Write out the records below once more, exactly and completely.
++++++++
Lemma ensure_step newId now s p s' : auinv s -> _ensureOpenTx newId now s = Ok (p, s') -> auinv s' /\ final s s' /\ keeps s s' /\ silent s s' /\ bids s' = bids s.
Proof.
  intros [A B C D E F] Hr. apply ensure_Ok in Hr as (_ & _ & [-> | (Hn & Ho & ->)]); [by split_and! |].
  set (a0 := AuctionRow _ _ _ _ _ _ _). set (s1 := set_auctions _ s). assert (Hset : forall i, settled i s -> settled i s1).
  { intros i (a & Hi & Hs). exists a. split; [| done]. cbn. rewrite lookup_insert_ne; [done | congruence]. }
  assert (Hend : forall i a, auctions s !! i = Some a -> au_status a = AU_OPEN -> au_end a <= now).
  { intros i a Hi Hs. specialize (Ho i a Hi). apply not_true_iff_false in Ho. rewrite is_open_spec in Ho. destruct (Z.le_gt_cases (au_end a) now); [done |]. by destruct Ho. }
  split_and!; [| | by apply same_keeps | by split | done].
  - split; try done.
    + intros id b Hb Hw. apply Hset. eauto.
    + intros id r k Hi Hs Hk. destruct (D id r k Hi Hs Hk) as (a & v & -> & Ha). exists a, v. eauto.
    + intros id a. cbn. rewrite lookup_insert. case_decide; [by intros [= <-] | apply E].
    + intros i j a b. cbn. rewrite !lookup_insert. repeat case_decide; subst; intros Hi Hj Hij Hoa Hob; try done; [injection Hi as <- | injection Hj as <- |]; [| | by eapply F].
      * right. cbn. by eapply Hend.
      * left. cbn. by eapply Hend.
  - split; [| done]. intros i a Hi Hs. cbn. rewrite lookup_insert_ne; [done | congruence].
Qed.

(** What a step on auctions and bids keeps. *)
Record auction_step (s s' : adb) : Prop := { as_inv : auinv s -> auinv s'; as_final : final s s'; as_keeps : keeps s s'; as_silent : silent s s' }.
#[export] Instance auction_step_preorder : PreOrder auction_step.
Proof. split; [by split |]. intros s1 s2 s3 [A1 A2 A3 A4] [B1 B2 B3 B4]. split; [auto | by etrans..]. Qed.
++++++++
## SOLUTION
Lemma ensure_step newId now s p s' : auinv s -> _ensureOpenTx newId now s = Ok (p, s') -> auinv s' /\ final s s' /\ keeps s s' /\ silent s s' /\ bids s' = bids s.
Proof.
  intros [A B C D E F] Hr. apply ensure_Ok in Hr as (_ & _ & [-> | (Hn & Ho & ->)]); [by split_and! |].
  set (a0 := AuctionRow _ _ _ _ _ _ _). set (s1 := set_auctions _ s). assert (Hset : forall i, settled i s -> settled i s1).
  { intros i (a & Hi & Hs). exists a. split; [| done]. cbn. rewrite lookup_insert_ne; [done | congruence]. }
  assert (Hend : forall i a, auctions s !! i = Some a -> au_status a = AU_OPEN -> au_end a <= now).
  { intros i a Hi Hs. specialize (Ho i a Hi). apply not_true_iff_false in Ho. rewrite is_open_spec in Ho. destruct (Z.le_gt_cases (au_end a) now); [done |]. by destruct Ho. }
  split_and!; [| | by apply same_keeps | by split | done].
  - split; try done.
    + intros id b Hb Hw. apply Hset. eauto.
    + intros id r k Hi Hs Hk. destruct (D id r k Hi Hs Hk) as (a & v & -> & Ha). exists a, v. eauto.
    + intros id a. cbn. rewrite lookup_insert. case_decide; [by intros [= <-] | apply E].
    + intros i j a b. cbn. rewrite !lookup_insert. repeat case_decide; subst; intros Hi Hj Hij Hoa Hob; try done; [injection Hi as <- | injection Hj as <- |]; [| | by eapply F].
      * right. cbn. by eapply Hend.
      * left. cbn. by eapply Hend.
  - split; [| done]. intros i a Hi Hs. cbn. rewrite lookup_insert_ne; [done | congruence].
Qed.

(** What a step on auctions and bids keeps. *)
Record auction_step (s s' : adb) : Prop := { as_inv : auinv s -> auinv s'; as_final : final s s'; as_keeps : keeps s s'; as_silent : silent s s' }.
#[export] Instance auction_step_preorder : PreOrder auction_step.
Proof. split; [by split |]. intros s1 s2 s3 [A1 A2 A3 A4] [B1 B2 B3 B4]. split; [auto | by etrans..]. Qed.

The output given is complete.